PEABODY — New Hampshire Governor Chris Sununu gave a full endorsement of Republican gubernatorial candidate Chris Doughty at a fundraiser Wednesday night, saying the Wrentham businessman has the best chance to beat Democrat Maura Healey in November’s general election.
Sununu, who is currently seeking a fourth term as New Hampshire’s governor, told a room of about 40 supporters that he’s certain Doughty’s primary opponent, Whitman state lawmaker Geoff Diehl, a conservative backed by former president Donald Trump, won’t appeal to enough GOP voters to challenge Healey.
“What’s the freaking point if you’re not going to win in November?” Sununu told the audience at the Boston Marriott Peabody. “This is Massachusetts. Know your audience ... and [Doughty] knows his audience.”
Doughty said he’s delighted to have Sununu in his corner.
“I think we both have a similar worldview, which is good jobs and a strong economy,” Doughty said in an interview as the fundraiser wrapped up. “I think he’s results-oriented, and so am I. I like results and I like measurables and I like to hit goals and so does he, so I think we’re aligned on a lot of things that way.”
In a radio debate last month, Diehl painted Doughty, who voted for Hillary Clinton in 2016, as not being loyal to the Republican Party. Following the fundraiser Wednesday, Sununu told reporters that Doughty would bring conservative ideas to the governor’s office while also having an “openness and willingness” to work with a Democratic legislature.
“It has to be ... a Republican governor, like Chris Doughty, that connects with people on real issues,” Sununu said. “Where people go, ‘I might not agree with every policy, but this is an individual that really connects with us and that can work with the legislature [and] they can get stuff done.’”
“If you’re just an extremist, nothing’s going to happen,” Sununu added. “[Voters] want someone that actually moves the dial.”
Recent polls have shown Healey with a commanding lead over both Republican candidates. In a Suffolk University / Boston Globe poll released last week, Healey was up by more than 30 percentage points over both Diehl and Doughty, while 23 percent of respondents said they were undecided.
The state primary election is Sept. 6.
Sununu said a Healey win would bring “a wave of socialism” to Massachusetts.
Doughty greeted Sununu outside the Marriott function room, and the two didn’t stray far from each other for the rest of the night as they took pictures and selfies with supporters before sitting down on a pair of stools at the head of the room for a brief “fireside chat.”
The conversation mainly focused on taxes and trying to keep businesses and residents from moving out of the state. Sununu did most of the talking, saying that Massachusetts could cut “25 percent of [its] state government bureaucracy” and residents “won’t blink at it because they won’t even notice.”
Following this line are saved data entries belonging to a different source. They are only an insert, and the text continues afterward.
Definition apply_failure_recovery (error : exn) (model backend_type : str) (start_time : Q)
    (is_streaming content_started : bool) (request : ChatRequest) : W response :=
  attempted ← gets w_attempted;
  _ ← when (negb (str_in backend_type attempted)) (set_attempted (attempted ++ [backend_type]));
  composite_retry_request ←
    with_context (build_next_request parse_qs random_value request content_started (Some error));
  match composite_retry_request with
  | Some retry_request =>
      _ ← _increment_retry_metadata "composite_failover";
      _ ← on_context (ctx_set "last_retry_reason" (JStr "composite_failover"));
      callback retry_request is_streaming true
  | None =>
      match strategy with
      | None => raise (surfaced error None)
      | Some _ =>
          let normalized_error :=
            if isinstance (ex_class error) [BackendError] then error
            else backend_error (ex_message error) None in
          result ← apply_failure_strategy normalized_error model backend_type start_time is_streaming
                     content_started;
          match fr_decision result, fr_next_backend result, fr_error_to_surface result with
          | WAIT_AND_RETRY, _, _ =>
              execute_retry request backend_type (fr_wait_seconds result) is_streaming model
          | FAILOVER_IMMEDIATE, Some next_backend, _ => execute_failover request next_backend is_streaming
          | _, _, Some e => raise e
          | _, _, None => raise (surfaced error (Some (ex_status_code error)))
          end
      end
  end.

(** ** Configured failover routes *)

(** [effective_model in routes]; a route table of another type raises. *)
Definition in_routes (effective_model : str) (routes : json) : res exn bool :=
  match routes with
  | JDict d => Ok (od_mem effective_model d)
  | JList l => Ok (existsb (λ j, match j with JStr s => String.eqb effective_model s | _ => false end) l)
  | JStr s => Ok (str_contains effective_model s)
  | _ => Err (py_exception "TypeError" "argument is not iterable")
  end.

Definition check_complex_failover (failover_routes : list (str * json)) (request : ChatRequest)
    (effective_model : str) : res exn bool :=
  let request_failover_routes := od_get "failover_routes" (req_extra_body request) in
  in_routes effective_model
    (if truthy request_failover_routes then default JNull request_failover_routes
     else JDict failover_routes).

Definition plan_request (request : ChatRequest) (backend model : str) : ChatRequest :=
  MkRequest model (req_messages request) (od_set "backend_type" (JStr backend) (req_extra_body request)).

Fixpoint attempt_plan (request : ChatRequest) (plan : list (str * str)) (stream : bool)
    (last_error : option exn) : W response :=
  match plan with
  | [] =>
      raise (backend_error
        (match last_error with
         | Some e => "All failover attempts failed. Last error: " +:+ ex_message e
         | None => "All failover attempts failed. No error details available."
         end) None)
  | (backend, model) :: plan' =>
      _ ← gate;
      catch_exception
        (_ ← _increment_retry_metadata "failover";
         callback (plan_request request backend model) stream false)
        (λ e, attempt_plan request plan' stream (Some e))
  end.

Definition attempt_failover_plan (request : ChatRequest) (plan : list (str * str)) (stream : bool) :
    W response :=
  _ ← gate;
  match plan with
  | [] => raise (backend_error "all backends failed" None)
  | _ => attempt_plan request plan stream None
  end.

(** [get_failover_plan] is the planner's answer. *)
Definition execute_complex_failover (get_failover_plan : str → str → res exn (list (str * str)))
    (request : ChatRequest) (effective_model backend_type : str) (stream : bool) : W response :=
  _ ← gate;
  reraise_as
    (λ e, if isinstance (ex_class e) [BackendError] then e
          else if str_in (ex_type e) ["TypeError"; "ValueError"; "AttributeError"; "KeyError"]
          then backend_error "all backends failed" None else e)
    (plan ← lift (get_failover_plan effective_model backend_type);
     attempt_failover_plan request plan stream).
End executor.

(** ** The completion flow around the executor *)

(** An empty extra body stands for none, the default of a request; entries that
    already have the value they are given are set again. *)
Definition synchronize_request_with_target (request : ChatRequest) (resolved : BackendTarget) :
    ChatRequest :=
  let backend_type := tgt_backend resolved in
  let effective_model := tgt_model resolved in
  let should_update_model :=
    if String.eqb (req_model request) effective_model then false
    else if has_explicit_backend_selector (req_model request)
    then negb (String.eqb (partition ":" (req_model request)).1 backend_type)
    else true in
  let extra_body := req_extra_body request in
  let body := match tgt_uri_params resolved with
              | [] => od_pop RESOLVED_URI_PARAMS_EXTRA_BODY_KEY extra_body
              | params => od_set RESOLVED_URI_PARAMS_EXTRA_BODY_KEY (JDict params) extra_body
              end in
  let body := match extra_body with
              | [] => body
              | _ =>
                  let body := od_set "model" (JStr effective_model) body in
                  if is_empty backend_type then od_pop "backend_type" body
                  else od_set "backend_type" (JStr backend_type) body
              end in
  MkRequest (if should_update_model then effective_model else req_model request) (req_messages request) body.

(** What the n-th backend call does: the availability check rejects it, or it
    fails or answers after some time. *)
Inductive backend_call : Type :=
| Unavailable (e : exn)
| Fails (duration : Q) (e : exn)
| Answers (duration : Q) (r : response).

(** A stored start time; no writer stores a non-finite one. *)
Definition start_seconds (x : pyfloat) : Q := match x with FDec m e => dec_to_Q m e | _ => 0%Q end.

(** Step 4 of [call_completion]: the start time and whether output has begun. *)
Definition start_attempt : W (Q * bool) := λ w,
  let '(recovery_budget, c) := get_or_init_stream_recovery_budget (w_clock w) (w_context w) in
  let '(budget_start_time, attempted) :=
    match recovery_budget with
    | Some b => (start_seconds (budget_start_time b), attempted_backends b)
    | None => (w_clock w, [])
    end in
  (Ok (budget_start_time, truthy (ctx_get _MEANINGFUL_OUTPUT_EMITTED_KEY c)),
   MkWorld c attempted (w_clock w) (w_sleeps w) (w_calls w)).

Definition pass_time (duration : Q) : W unit := modify (λ w,
  MkWorld (w_context w) (w_attempted w) (w_clock w + duration)%Q (w_sleeps w) (w_calls w)).

Definition is_auth_failure (e : exn) : bool :=
  isinstance (ex_class e) [AuthenticationError] || (ex_status_code e =? 401)%Z.

Definition is_cancellation (e : exn) : bool :=
  isinstance (ex_class e) [CancelledError; SessionCancelledError].

Section flow.
Context (parse_http_date : str → option Q) (parse_qs : str → option (list (str * list str))).
Context (strategy : option (FailureHandlingConfig * option BackendDiscovery)).
Context (routing : nat → option BackendDiscovery) (gate_cancelled wait_cancelled : Q → bool).
Context (config_keepalive_interval : option Q) (completion_id : str).
Context (request_stream : ChatRequest → bool) (a_session_id : option str) (random_value : Q).
(** The resolver of targets, the exception normalizer, the error chunk of a
    stream, the configured routes and their planner. *)
Context `{BackendModelResolver} (normalize : exn → str → exn) (terminal_chunk : exn → str → chunk).
Context (failover_routes : list (str * json)) (get_failover_plan : str → str → res exn (list (str * str))).
Context (env : nat → backend_call).

Definition next_call : W backend_call := λ w,
  (Ok (env (w_calls w)), MkWorld (w_context w) (w_attempted w) (w_clock w) (w_sleeps w) (S (w_calls w))).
“That doesn’t mean [losing] frontline services,” Sununu said. “You’re not taking away child protection workers, you’re not taking away recovery and treatment programs. What you’re taking away is the four layers of middle-level bureaucracy, and you are demanding more of your managers, your commissioners. And that isn’t just to save a buck, that makes them better commissioners and it makes them better directors.”
Sununu said he is pleased that people have been moving from Massachusetts to New Hampshire in greater numbers in recent years, as data has shown, but he said New England relies on Massachusetts maintaining a strong economy.
“We need you,” he told the audience. “It’s great that people are moving to New Hampshire, don’t get me wrong ... but the economic engine of Massachusetts has to be clicking for all of us in New England to be successful, which is why I’m down here ... because I need you guys to have a governor that can win in November.”